Material to process:
Definition store_string (a : Z) (l : list Z) (h : heap) : outcome heap :=
  if mapped heap_base a (zlen l + 1) then Ret (with_mem (Syscall.store_bytes (h_mem h) a (l ++ [0])) h) else Fault.

Definition on_heap (f : heap -> outcome heap) (s : istate) : outcome istate :=
  h ← f (k_heap (i_k s)); Ret (with_i_k (with_k_heap h (i_k s)) s).

Definition n_os_spawn_task (args : list value) (s : istate) : outcome (value * istate) :=
  match args with
  | VString nm :: VString script_path :: _ =>
      '(path_copy, k0) ← k_malloc heap_base stack_bottom (zlen script_path + 1) (i_k s);
      let s1 := with_i_k k0 s in
      if path_copy =? 0 then Ret (val_number (-2), s1)
      else
        s2 ← on_heap (store_string path_copy script_path) s1;
        '(t, k) ← sched_create_thread arch heap_base stack_bottom sched_trampoline nm sage_task_entry path_copy THREAD_PRIORITY_NORMAL (i_k s2);
        let s3 := with_i_k k s2 in
        match t with
        | None =>
            e1 ← k_env (i_k s3);
            s4 ← on_heap (sage_free heap_base e1 path_copy) s3; Ret (val_number (-3), s4)
        | Some i =>
            th ← rd (g_tasks (i_k s3)) i;
            let th1 := with_permissions (Z.lor (permissions th) Syscall.PERM_VFS_CAP_ONLY) th in
            ts ← wr (g_tasks (i_k s3)) i th1;
            let s4 := with_i_k (with_g_tasks ts (i_k s3)) s3 in
            '(parent, s5) ← current_task stack_bottom s4;
            s6 ← match parent with None => Ret s5 | Some p => inherit_caps i p s5 end;
            Ret (val_number (id th1), s6)
        end
  | _ => Ret (val_number (-1), s)
  end.

(** What a successful creation leaves. *)
Lemma create_thread_fields nm ent a prio k k' i : g_sched_inited k <> 0 ->
  sched_create_thread arch heap_base stack_bottom sched_trampoline nm ent a prio k = Ret (Some i, k') ->
  exists th, (g_tasks k').[i] = Some th /\ id th = g_next_pid k /\ state th = THREAD_STATE_READY /\ permissions th = 0 /\
    (forall j, j <> i -> (g_tasks k').[j] = (g_tasks k).[j]) /\ g_current_task k' = g_current_task k /\ g_sched_inited k' = g_sched_inited k /\
    sched_ipc_init_thread (g_next_pid k) (g_thread_ipc_ext k) = Ret (g_thread_ipc_ext k') /\ zlen (g_tasks k') = zlen (g_tasks k) /\
    exists t0, (g_tasks k).[i] = Some t0 /\ state t0 = THREAD_STATE_UNUSED.
Proof.
  intros Hi E. apply create_thread_inv in E as (t0 & exts & base & h & Ht & Hu & Hx & ->); [|done].
  eexists. cbn. split; [by apply zget_zset_eq; eapply zget_Some_bound|].
  split_and!; try done; [by intros ??; apply zget_zset_ne|by rewrite zlen_zset|by exists t0].
Qed.

(** Preparing the copy of the path touches only the heap. *)
Lemma on_heap_inv f (s s' : istate) : on_heap f s = Ret s' -> exists h, s' = with_i_k (with_k_heap h (i_k s)) s.
Proof. unfold on_heap. intros E. apply bind_Ret_inv in E as (h & _ & E). injection E as <-. by exists h. Qed.
(* ===== verification/IpcUser.v ===== *)
(** * The IPC library of programs (core/ipc_user.c)

    Wrappers that put their arguments into registers and make a system call.  They
    are modelled over any kernel entry [syscall6]; the lemmas take the dispatcher of
    Ipc for it and say which kernel operation each wrapper performs. *)

From stdpp Require Import base tactics list numbers gmap.
From S2P Require Import Prelude CMem Proc Timer Alloc Caps Sched Ipc.

Module IpcUser.
Import Timer Alloc Caps Sched Ipc.
Local Open Scope Z_scope.

(** [ipc_message_t]: pointers are addresses. *)
Record ipc_message := mk_message { m_type : Z; m_flags : Z; m_data : Z; m_len : Z; m_caps : Z; m_cap_count : Z }.

Section library.
Context {S O : Type} (syscall6 : Z -> Z -> Z -> Z -> Z -> Z -> Z -> S -> proc S (Z * O)).

Definition sys_ipc (num a1 a2 a3 a4 a5 : Z) (s : S) : proc S (Z * O) := syscall6 num a1 a2 a3 a4 a5 0 s.

(** [return (int)r]. *)
Definition as_int (m : proc S (Z * O)) : proc S (Z * O) := pbind m (fun '(r, o) s => PDone (s32 r, o) s).

Definition ipc_channel_create (local peer : Z) (s : S) := as_int (sys_ipc 210 local peer 0 0 0 s).
Definition ipc_channel_destroy (handle : Z) (s : S) := as_int (sys_ipc 214 handle 0 0 0 0 s).

(** The header that is filled in is not passed on. *)
Definition ipc_send (handle : Z) (msg : ipc_message) (s : S) :=
  as_int (sys_ipc 220 handle (m_data msg) (m_len msg) (m_flags msg) 0 s).
Definition ipc_recv (handle msg max_len : Z) (s : S) := as_int (sys_ipc 221 handle msg 0 0 0 s).
Definition ipc_call (handle req resp max_resp_len timeout_ms : Z) (s : S) := as_int (sys_ipc 222 handle req resp timeout_ms 0 s).

Definition ipc_port_open (port backlog : Z) (s : S) := as_int (sys_ipc 212 backlog port 0 0 0 s).
Definition ipc_port_accept (port channel flags : Z) (s : S) := as_int (sys_ipc 224 port channel flags 0 0 s).
Definition ipc_connect (service_name channel flags : Z) (s : S) := as_int (sys_ipc 225 service_name channel flags 0 0 s).

Definition ipc_service_register (name handle : Z) (s : S) := as_int (sys_ipc 230 name handle 0 0 0 s).
Definition ipc_service_lookup (name handle : Z) (s : S) := as_int (sys_ipc 231 name handle 0 0 0 s).
Definition ipc_service_unregister (name : Z) (s : S) := as_int (sys_ipc 232 name 0 0 0 0 s).

Definition ipc_shm_create (size flags handle : Z) (s : S) := as_int (sys_ipc 213 size flags handle 0 0 s).
Definition ipc_shm_map (handle vaddr prot : Z) (s : S) := as_int (sys_ipc 226 handle vaddr prot 0 0 s).
Definition ipc_shm_unmap (handle : Z) (s : S) := as_int (sys_ipc 227 handle 0 0 0 0 s).
Definition ipc_shm_grant (handle target_task rights derived : Z) (s : S) := as_int (sys_ipc 228 handle target_task rights derived 0 s).

Definition ipc_cap_dup (handle rights new_handle : Z) (s : S) := as_int (sys_ipc 203 handle rights new_handle 0 0 s).
Definition ipc_cap_narrow (handle new_rights : Z) (s : S) := as_int (sys_ipc 201 handle new_rights 0 0 0 s).
Definition ipc_cap_revoke (handle : Z) (s : S) := as_int (sys_ipc 202 handle 0 0 0 0 s).

Definition ipc_pause (handle : Z) (s : S) := as_int (sys_ipc 240 handle 0 0 0 0 s).
Definition ipc_resume (handle : Z) (s : S) := as_int (sys_ipc 241 handle 0 0 0 0 s).
Definition ipc_drain (handle timeout_ms : Z) (s : S) := as_int (sys_ipc 242 handle timeout_ms 0 0 0 s).

Definition ipc_info (handle buf buf_len : Z) (s : S) := as_int (sys_ipc 243 handle buf buf_len 0 0 s).
Definition ipc_stats (handle stats count : Z) (s : S) := as_int (sys_ipc 244 handle stats count 0 0 s).
End library.

Section kernel.
Context (arch : timer_arch) (hw : nat -> hw_regs) (heap_base stack_bottom : Z) (n fuel : nat) (msg_at : Z -> ipc_msg) (str_at : Z -> list Z).

(** The kernel entry for IPC calls. *)
Definition kernel6 (num a1 a2 a3 a4 a5 a6 : Z) : istate -> proc istate (Z * ipc_out) :=
  ipc_syscall_dispatch arch hw heap_base stack_bottom n fuel msg_at str_at num a1 a2 a3.

(** Handles are 32 bits wide. *)
Lemma wrappers_reach h r s : 0 <= h < 2 ^ 32 -> 0 <= r < 2 ^ 32 ->
  ipc_cap_narrow kernel6 h r s = as_int (ret_only (sys_ipc_cap_narrow stack_bottom h r s)) /\
  ipc_cap_revoke kernel6 h s = as_int (ret_only (sys_ipc_cap_revoke heap_base stack_bottom h s)) /\
  ipc_channel_destroy kernel6 h s = as_int (ret_only (sys_ipc_object_destroy heap_base stack_bottom h s)) /\
  (forall name, ipc_service_register kernel6 name h s = as_int (ret_only (sys_ipc_ns_register stack_bottom (str_at name) h s))) /\
  (forall name out, ipc_service_lookup kernel6 name out s = as_int (ret_handle (sys_ipc_ns_lookup stack_bottom (str_at name) s))) /\
  (forall port, ipc_port_open kernel6 port r s = as_int (ret_handle (sys_ipc_port_create stack_bottom r s))).
Proof.
  intros Hh Hr. unfold ipc_cap_narrow, ipc_cap_revoke, ipc_channel_destroy, ipc_service_register, ipc_service_lookup, ipc_port_open, sys_ipc, kernel6, ipc_syscall_dispatch.
  cbn [Z.eqb Pos.eqb]. assert (u32 h = h) as -> by (apply Z.mod_small; lia). assert (u32 r = r) as -> by (apply Z.mod_small; lia). done.
Qed.

(** A message that [ipc_send] sends is whatever lies at its data: the type, the flags
    and the capabilities it was given have no effect, and the length arrives as
    flags. *)
Lemma send_drops_header h t f d l c k s : 0 <= h < 2 ^ 32 -> 0 <= l < 2 ^ 32 ->
  ipc_send kernel6 h (mk_message t f d l c k) s = as_int (ret_only (sys_ipc_send stack_bottom h (msg_at d) l s)).
Proof.
  intros Hh Hl. unfold ipc_send, sys_ipc, kernel6, ipc_syscall_dispatch. cbn [Z.eqb Pos.eqb m_data m_len].
  assert (u32 h = h) as -> by (apply Z.mod_small; lia). assert (u32 l = l) as -> by (apply Z.mod_small; lia). done.
Qed.

(** Eight of the calls do not exist in the kernel. *)
Lemma missing_calls s : exists m, m = PDone (-1, OutNone) s /\
  (forall a b c, ipc_connect kernel6 a b c s = m) /\ (forall a, ipc_service_unregister kernel6 a s = m) /\
  (forall a b c, ipc_shm_create kernel6 a b c s = m) /\ (forall a b c, ipc_shm_map kernel6 a b c s = m) /\ (forall a, ipc_shm_unmap kernel6 a s = m) /\
  (forall a b c d, ipc_shm_grant kernel6 a b c d s = m) /\ (forall a b c, ipc_info kernel6 a b c s = m) /\ (forall a b c, ipc_stats kernel6 a b c s = m).
Proof. eexists. split; [done|]. repeat split. Qed.
End kernel.
End IpcUser.
(* ===== verification/Lexer.v ===== *)
(** * The lexer of the language (sage_lang/core/src/c/lexer.c)

    [scan_token] turns the text of a script into tokens, one per call; indentation
    becomes INDENT and DEDENT tokens.  The static variables are the record [lexer];
    pointers into the text are offsets.  The text is a list of bytes without NUL, and
    reading at its end gives the NUL; further reads fault.  Bytes from 128 on are
    negative as [char] and in no class of characters, like here. *)

From Stdlib Require Import String Ascii.
From stdpp Require Import base tactics list numbers option.
From S2P Require Import Prelude Libc LineEdit.

Module Lexer.
Import Libc LineEdit.
Local Open Scope string_scope.
Local Open Scope list_scope.
Local Open Scope Z_scope.

Inductive token_type :=
  | TOKEN_LET | TOKEN_VAR | TOKEN_PROC | TOKEN_IF | TOKEN_ELSE | TOKEN_WHILE | TOKEN_FOR
  | TOKEN_RETURN | TOKEN_PRINT | TOKEN_AND | TOKEN_OR | TOKEN_NOT | TOKEN_IN | TOKEN_BREAK
  | TOKEN_CONTINUE | TOKEN_CLASS | TOKEN_SELF | TOKEN_INIT | TOKEN_SUPER | TOKEN_MATCH | TOKEN_CASE
  | TOKEN_DEFAULT | TOKEN_TRY | TOKEN_CATCH | TOKEN_FINALLY | TOKEN_RAISE | TOKEN_DEFER
  | TOKEN_YIELD | TOKEN_ASYNC | TOKEN_AWAIT | TOKEN_STRUCT | TOKEN_ENUM | TOKEN_TRAIT
  | TOKEN_UNSAFE | TOKEN_END | TOKEN_IMPORT | TOKEN_FROM | TOKEN_AS | TOKEN_COMPTIME | TOKEN_MACRO
  | TOKEN_QUOTE | TOKEN_UNQUOTE | TOKEN_AT | TOKEN_LPAREN | TOKEN_RPAREN | TOKEN_PLUS | TOKEN_MINUS
  | TOKEN_STAR | TOKEN_SLASH | TOKEN_PERCENT | TOKEN_ASSIGN | TOKEN_EQ | TOKEN_NEQ | TOKEN_LT
  | TOKEN_GT | TOKEN_LTE | TOKEN_GTE | TOKEN_COLON | TOKEN_COMMA | TOKEN_LBRACKET | TOKEN_RBRACKET
  | TOKEN_LBRACE | TOKEN_RBRACE | TOKEN_DOT | TOKEN_ARROW | TOKEN_AMP | TOKEN_PIPE | TOKEN_CARET
  | TOKEN_TILDE | TOKEN_LSHIFT | TOKEN_RSHIFT | TOKEN_IDENTIFIER | TOKEN_NUMBER | TOKEN_STRING
  | TOKEN_TRUE | TOKEN_FALSE | TOKEN_NIL | TOKEN_INDENT | TOKEN_DEDENT | TOKEN_NEWLINE
  | TOKEN_DOC_COMMENT | TOKEN_EOF | TOKEN_ERROR.

#[global] Instance token_type_eq_dec : EqDecision token_type.
Proof. solve_decision. Defined.

(** A pointer into the text, or to a message. *)
Inductive place := Source (offset : Z) | Message (text : string).

Record token := mk_token { type : token_type; t_start : place; length : Z; t_line : Z; column : Z; t_line_start : Z; filename : list Z }.

Definition MAX_INDENT_LEVELS : Z := 100.
Definition MAX_IDENTIFIER_LENGTH : Z := 1024.
Definition MAX_STRING_LENGTH : Z := 4096.

Record lexer := mk_lexer {
  start : Z; current : Z;
  line : Z; token_line : Z;
  at_beginning_of_line : bool;
  line_start : Z; token_line_start : Z;
  current_filename : list Z;
  indent_stack : list Z; indent_stack_top : Z;
  pending_dedents : Z;
  bracket_depth : Z
}.
Implicit Types s : lexer.

Definition set_current (x : Z) s : lexer :=
  mk_lexer (start s) x (line s) (token_line s) (at_beginning_of_line s) (line_start s) (token_line_start s) (current_filename s)
    (indent_stack s) (indent_stack_top s) (pending_dedents s) (bracket_depth s).
Definition set_bol (x : bool) s : lexer :=
  mk_lexer (start s) (current s) (line s) (token_line s) x (line_start s) (token_line_start s) (current_filename s)
    (indent_stack s) (indent_stack_top s) (pending_dedents s) (bracket_depth s).
Definition set_line_start (x : Z) s : lexer :=
  mk_lexer (start s) (current s) (line s) (token_line s) (at_beginning_of_line s) x (token_line_start s) (current_filename s)
    (indent_stack s) (indent_stack_top s) (pending_dedents s) (bracket_depth s).
Definition set_line (x : Z) s : lexer :=
  mk_lexer (start s) (current s) x (token_line s) (at_beginning_of_line s) (line_start s) (token_line_start s) (current_filename s)
    (indent_stack s) (indent_stack_top s) (pending_dedents s) (bracket_depth s).
Definition set_indent (stack : list Z) (top pending : Z) s : lexer :=
  mk_lexer (start s) (current s) (line s) (token_line s) (at_beginning_of_line s) (line_start s) (token_line_start s) (current_filename s)
    stack top pending (bracket_depth s).
Definition set_depth (x : Z) s : lexer :=
  mk_lexer (start s) (current s) (line s) (token_line s) (at_beginning_of_line s) (line_start s) (token_line_start s) (current_filename s)
    (indent_stack s) (indent_stack_top s) (pending_dedents s) x.

(** A token begins here. *)
Definition begin_token s : lexer :=
  mk_lexer (current s) (current s) (line s) (line s) (at_beginning_of_line s) (line_start s) (line_start s) (current_filename s)
    (indent_stack s) (indent_stack_top s) (pending_dedents s) (bracket_depth s).

(** The stack keeps what it held before, but for its first entry. *)
Definition init_lexer (stack : list Z) (file : list Z) : outcome lexer :=
  st ← wr stack 0 0; Ret (mk_lexer 0 0 1 1 true 0 0 file st 0 0 0).

(** Every variable is saved and restored. *)
Definition lexer_get_state s : lexer := s.
Definition lexer_set_state (saved : lexer) s : lexer := saved.

Section text.
Context (text : list Z).

(** The byte at an offset, with the NUL at the end. *)
Definition byte (i : Z) : outcome Z := rd (text ++ [0]) i.
Definition peek s : outcome Z := byte (current s).
Definition is_at_end s : outcome bool := c ← peek s; Ret (c =? 0).
Definition advance s : lexer := set_current (current s + 1) s.
(** [current[-1]]. *)
Definition last_byte s : outcome Z := byte (current s - 1).
Definition peek_next s : outcome Z := e ← is_at_end s; if (e : bool) then Ret 0 else byte (current s + 1).

Definition make_token (ty : token_type) s : token :=
  mk_token ty (Source (start s)) (s32 (current s - start s)) (token_line s) (s32 (start s - token_line_start s)) (token_line_start s) (current_filename s).
Definition error_token (m : string) s : token :=
  mk_token TOKEN_ERROR (Message m) (zlen (txt m)) (token_line s) (s32 (start s - token_line_start s)) (token_line_start s) (current_filename s).

(** [while (p(peek())) advance();] *)
Fixpoint advance_while (n : nat) (p : Z -> bool) s : outcome lexer :=
  c ← peek s;
  if p c then match n with O => OutOfFuel | S k => advance_while k p (advance s) end else Ret s.

Definition fuel : nat := S (List.length text).

(** *** Keywords *)

(** The word is the text from [start] to [current]. *)
Definition check_keyword (w : list Z) (start_index length : Z) (rest : string) (ty : token_type) : token_type :=
  if (zlen w =? start_index + length) && bool_decide (take (Z.to_nat length) (drop (Z.to_nat start_index) w) = txt rest) then ty
  else TOKEN_IDENTIFIER.

(** [current - start > i && start[i] == c] *)
Definition nth_is (w : list Z) (i : Z) (c : ascii) : bool := bool_decide (w.[i] = Some (Z.of_nat (nat_of_ascii c))).

Definition identifier_type (w : list Z) : token_type :=
  let at0 := nth_is w 0 in let at1 := nth_is w 1 in let at2 := nth_is w 2 in let at3 := nth_is w 3 in
  let kw := check_keyword w in
  if at0 "a"%char then
    if at1 "n"%char then kw 2 1 "d" TOKEN_AND
    else if at1 "s"%char then
      if at2 "y"%char then kw 3 2 "nc" TOKEN_ASYNC else kw 2 0 EmptyString TOKEN_AS
    else if at1 "w"%char then kw 2 3 "ait" TOKEN_AWAIT
    else TOKEN_IDENTIFIER
  else if at0 "b"%char then kw 1 4 "reak" TOKEN_BREAK
  else if at0 "c"%char then
    if at1 "a"%char then
      if at2 "s"%char then kw 3 1 "e" TOKEN_CASE else if at2 "t"%char then kw 3 2 "ch" TOKEN_CATCH else TOKEN_IDENTIFIER
    else if at1 "l"%char then kw 2 3 "ass" TOKEN_CLASS
    else if at1 "o"%char then
      if at2 "n"%char then kw 2 6 "ntinue" TOKEN_CONTINUE else if at2 "m"%char then kw 2 6 "mptime" TOKEN_COMPTIME else TOKEN_IDENTIFIER
    else TOKEN_IDENTIFIER
  else if at0 "d"%char then
    if at1 "e"%char then
      if at2 "f"%char then
        if at3 "a"%char then kw 4 3 "ult" TOKEN_DEFAULT else if at3 "e"%char then kw 4 1 "r" TOKEN_DEFER else TOKEN_IDENTIFIER
      else TOKEN_IDENTIFIER
    else TOKEN_IDENTIFIER
  else if at0 "e"%char then
    if at1 "l"%char then
      if at2 "s"%char then kw 3 1 "e" TOKEN_ELSE else if at2 "i"%char then kw 3 1 "f" TOKEN_IF else TOKEN_IDENTIFIER
    else if at1 "n"%char then
      if at2 "u"%char then kw 3 1 "m" TOKEN_ENUM else if at2 "d"%char then kw 3 0 EmptyString TOKEN_END else TOKEN_IDENTIFIER
    else TOKEN_IDENTIFIER
  else if at0 "f"%char then
    if at1 "a"%char then kw 2 3 "lse" TOKEN_FALSE
    else if at1 "i"%char then kw 2 5 "nally" TOKEN_FINALLY
    else if at1 "o"%char then kw 2 1 "r" TOKEN_FOR
    else if at1 "r"%char then kw 2 2 "om" TOKEN_FROM
    else TOKEN_IDENTIFIER
  else if at0 "i"%char then
    if at1 "f"%char then kw 2 0 EmptyString TOKEN_IF
    else if at1 "m"%char then kw 2 4 "port" TOKEN_IMPORT
    else if at1 "n"%char then
      if zlen w =? 2 then kw 2 0 EmptyString TOKEN_IN else if zlen w =? 4 then kw 2 2 "it" TOKEN_INIT else TOKEN_IDENTIFIER
    else TOKEN_IDENTIFIER
  else if at0 "l"%char then kw 1 2 "et" TOKEN_LET
  else if at0 "m"%char then
    if at1 "a"%char then
      if at2 "t"%char then kw 2 3 "tch" TOKEN_MATCH else if at2 "c"%char then kw 2 3 "cro" TOKEN_MACRO else TOKEN_IDENTIFIER
    else TOKEN_IDENTIFIER
  else if at0 "n"%char then
    if at1 "i"%char then kw 2 1 "l" TOKEN_NIL else if at1 "o"%char then kw 2 1 "t" TOKEN_NOT else TOKEN_IDENTIFIER
  else if at0 "o"%char then kw 1 1 "r" TOKEN_OR
  else if at0 "p"%char then
    if at1 "r"%char then
      if at2 "i"%char then kw 3 2 "nt" TOKEN_PRINT else if at2 "o"%char then kw 3 1 "c" TOKEN_PROC else TOKEN_IDENTIFIER
    else TOKEN_IDENTIFIER
  else if at0 "q"%char then kw 1 4 "uote" TOKEN_QUOTE
  else if at0 "r"%char then
    if at1 "a"%char then kw 2 3 "ise" TOKEN_RAISE else if at1 "e"%char then kw 2 4 "turn" TOKEN_RETURN else TOKEN_IDENTIFIER
  else if at0 "s"%char then
    if at1 "e"%char then kw 2 2 "lf" TOKEN_SELF
    else if at1 "u"%char then kw 2 3 "per" TOKEN_SUPER
    else if at1 "t"%char then kw 2 4 "ruct" TOKEN_STRUCT
    else TOKEN_IDENTIFIER
  else if at0 "t"%char then
    if at1 "r"%char then
      if at2 "u"%char then kw 3 1 "e" TOKEN_TRUE
      else if at2 "y"%char then kw 3 0 EmptyString TOKEN_TRY
      else if at2 "a"%char then kw 3 2 "it" TOKEN_TRAIT
      else TOKEN_IDENTIFIER
    else TOKEN_IDENTIFIER
  else if at0 "u"%char then
    if at1 "n"%char then
      if at2 "s"%char then kw 2 4 "safe" TOKEN_UNSAFE else if at2 "q"%char then kw 2 5 "quote" TOKEN_UNQUOTE else TOKEN_IDENTIFIER
    else TOKEN_IDENTIFIER
  else if at0 "v"%char then kw 1 2 "ar" TOKEN_VAR
  else if at0 "w"%char then kw 1 4 "hile" TOKEN_WHILE
  else if at0 "y"%char then kw 1 4 "ield" TOKEN_YIELD
  else TOKEN_IDENTIFIER.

Prompt: Word for word, restate the entries from the first line to the line that has "h ← f (k_heap", both included, and nothing else.

Written answer:
Definition store_string (a : Z) (l : list Z) (h : heap) : outcome heap :=
  if mapped heap_base a (zlen l + 1) then Ret (with_mem (Syscall.store_bytes (h_mem h) a (l ++ [0])) h) else Fault.

Definition on_heap (f : heap -> outcome heap) (s : istate) : outcome istate :=
  h ← f (k_heap (i_k s)); Ret (with_i_k (with_k_heap h (i_k s)) s).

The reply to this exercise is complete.